Single-cell RNA sequencing data consistently reveal robust statistical structures, prompting the creation of complex foundation models like TranscriptFormer to generate gene expression embeddings. Huan Souza and Pankaj Mehta, both from the Department of Physics and the Faculty of Computing and Data Science at Boston University, demonstrate that comparable performance can be achieved using significantly less computationally intensive methods. Their research establishes state-of-the-art or near state-of-the-art results on established benchmarks for single-cell analysis, even surpassing foundation models when analysing novel cell types and organisms. This work underscores the importance of thorough benchmarking procedures and suggests that the fundamental biological characteristics defining cell identity may be effectively captured through simple, linear representations of single-cell gene expression data.
Understanding the complex language of cells has long relied on computationally expensive methods. Now, a surprisingly simple approach, using basic mathematical representations of gene activity, matches and even surpasses the performance of advanced artificial intelligence models. This discovery suggests we may have been overlooking the inherent clarity within biological data itself.

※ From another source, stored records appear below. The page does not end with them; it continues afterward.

(** * veidemann-frontier-queue-workers: the reconciliation operations of
    [database/database.go] and the delayed-move script
    [lua/chg_delayed_queue.lua], embedded over a model of the two stores.

    The queue store (Redis) is a keyspace [gmap string rvalue]; the durable
    store (RethinkDB) is a map of tables.  Every Go function that talks to a
    store is a state transformer on [world]; a Go result [(v, err)] is the
    pair [(v, Some e)] or [(v, None)].  Store failures are scripted by the two
    [*_net] fields of the world, and every round trip is appended to [calls].

    Go [int]/[int64] values are [Z] (the counters stay far below 2^63).
    Sorted-set scores are IEEE doubles in Redis; the scores used here are
    millisecond time stamps, which are integers below 2^53, so they are [Z].

    Where Go and Redis leave an order open (a [range] over a map, the reply
    of KEYS), the entries come in the order of [map_to_list].  A Go function
    is one state transformer: what other clients do to the stores between
    two of its round trips is not part of the model. *)

From Stdlib Require Import ZArith List Ascii String Lia.
From stdpp Require Import base list strings gmap fin_maps.

Local Open Scope Z_scope.

(** ** Errors *)

(** Go errors.  The three sentinels are the ones the code compares against
    by identity; [Foreign] is any other error of a client library;
    [Errorf] is a [fmt.Errorf] call with its format string and arguments. *)
Inductive error : Type :=
| RedisNil
| ErrQueryTimeout
| ErrConnectionClosed
| Foreign (msg : string)
| Errorf (format : string) (args : list arg)
with arg : Type :=
| AErr (e : error)
| AInt (n : Z)
| AStr (s : string).

(** ** The queue store *)

Inductive rvalue : Type :=
| RList (l : list string)
| RZSet (z : list (string * Z))
| RHash (h : gmap string string).

Abbreviation keyspace := (gmap string rvalue).

(** Round trips to either store, as they are issued. *)
Inductive call : Type :=
| CLRange (key : string) (start stop : Z)
| CLPop (key : string)
| CRPush (key value : string)
| CPipelineLRem (cmds : list (string * Z * string))
| CRunScript (keys : list string) (argv : list Z)
| CKeys (pattern : string)
| CExists (key : string)
| CHGetAll (key : string)
| CRunWrite (name : string)
| CWait
| CConnect.

(** The round trips that go to the durable store, and the ones that read
    from the queue store. *)
Definition durable_call (c : call) : bool :=
  match c with
  | CRunWrite _ | CWait | CConnect => true
  | _ => false
  end.

Definition queue_read (c : call) : bool :=
  match c with
  | CLRange _ _ _ | CLPop _ | CKeys _ | CExists _ | CHGetAll _ | CRunScript _ _ => true
  | _ => false
  end.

Scientists are increasingly reliant on single-cell RNA sequencing (scRNA-seq) to map cellular diversity across tissues and organisms. Advances in this technology have yielded expansive “cell atlases”, datasets containing gene expression profiles from hundreds of millions of individual cells, with volumes expected to grow rapidly. This surge in data has prompted development of large-scale foundation models, such as TranscriptFormer, which employ transformer-based architectures to create generative models of gene expression by embedding genes into a latent vector space.
These embeddings have demonstrated state-of-the-art performance on tasks including cell-type classification and predicting disease states. However, a fundamental question remains: can comparable performance be achieved without the computational demands of these deep learning-based representations. Recent work suggests that the essential features of cellular identity may be encoded within the statistical properties of gene expression, offering a pathway to understanding cells across different types, tissues, and species.

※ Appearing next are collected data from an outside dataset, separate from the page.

Lemma dotted_chars (s : str) : dotted s -> Forall name_char s.
Proof.
  intros (seg & segs & Hseg & Hsegs & ->).
  apply Forall_app. split; [now apply segment_chars|].
  induction Hsegs as [|sg segs Hsg _ IH]; cbn [map concat]; [constructor|].
  apply Forall_app. split; [|assumption].
  constructor; [now right|now apply segment_chars].
Qed.

Lemma name_char_not (c : ascii) :
  name_char c -> c <> ":"%char /\ c <> "010"%char.
Proof.
  intros [H| ->]; [|split; discriminate].
  split; intros ->; discriminate H.
Qed.

Lemma dotted_no_colon (s : str) : dotted s -> ":"%char ∉ s.
Proof.
  intros H Hin. apply dotted_chars in H. rewrite Forall_forall in H.
  now destruct (name_char_not _ (H _ Hin)).
Qed.

(** The groups of a name that has the shape of the pattern. *)
Lemma groups_spec (module object : str) (newline : bool) :
  dotted module -> dotted object ->
  groups (module ++ ":"%char :: object ++ (if newline then ["010"%char] else []))
  = (module, object).
Proof.
  intros Hm Ho. unfold groups.
  rewrite find_sep_app by now apply dotted_no_colon.
  destruct newline.
  - rewrite rev_unit. change (Ascii.eqb "010" "010") with true. cbv iota.
    now rewrite rev_involutive.
  - rewrite app_nil_r. destruct (rev object) as [|c tser] eqn:E; [reflexivity|].
    assert (Hin : c ∈ object).
    { apply list_elem_of_In, in_rev. rewrite E. now left. }
    apply dotted_chars in Ho. rewrite Forall_forall in Ho.
    destruct (name_char_not _ (Ho _ Hin)) as [_ Hnl].
    now destruct (Ascii.eqb_spec c "010").
Qed.

Lemma FUNC_REF_PATTERN_spec (name : str) :
  fullmatch FUNC_REF_PATTERN name = true <->
  exists (module object : str) (newline : bool),
    dotted module /\ dotted object /\
    name = module ++ ":"%char :: object ++ (if newline then ["010"%char] else []).
Proof.
  rewrite fullmatch_Matches. unfold FUNC_REF_PATTERN. split.
  - intros H. apply Matches_Seq_inv in H as (m & s & -> & Hm & H).
    apply Matches_Seq_inv in H as (k & s' & -> & Hk & H).
    apply Matches_Seq_inv in H as (o & nl & -> & Ho & Hnl).
    apply Matches_chr in Hk as ->.
    apply Matches_dotted_name in Hm, Ho.
    apply Matches_Alt_inv in Hnl as [Hnl|Hnl].
    + apply Matches_Eps_inv in Hnl as ->. now exists m, o, false.
    + apply Matches_chr in Hnl as ->. now exists m, o, true.
  - intros (m & o & nl & Hm & Ho & ->).
    constructor; [now apply Matches_dotted_name|].
    apply (MSeq _ _ [":"%char]); [now apply Matches_chr|].
    constructor; [now apply Matches_dotted_name|].
    destruct nl; [apply MAltR; now apply Matches_chr|apply MAltL; constructor].
Qed.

This perspective has driven the creation of various statistical approaches for analysing scRNA-seq data, mirroring the success of protein language models in predicting protein structure from sequence. Researchers have demonstrated that simple, interpretable pipelines, relying on careful data normalization and linear methods, can attain state-of-the-art or near state-of-the-art results on benchmarks used to evaluate single-cell foundation models.
In particular, these pipelines even outperformed foundation models on out-of-distribution tasks, successfully analysing novel cell types and organisms not present in the original training data. Establishing whether these models truly learn biological structure, or reflect pre-existing patterns in the data, has proven difficult. Observations that simpler methods can perform well across diverse single-cell analyses have prompted investigation into the complexity of scRNA-seq data itself and the level of representational sophistication needed to capture biologically relevant variation.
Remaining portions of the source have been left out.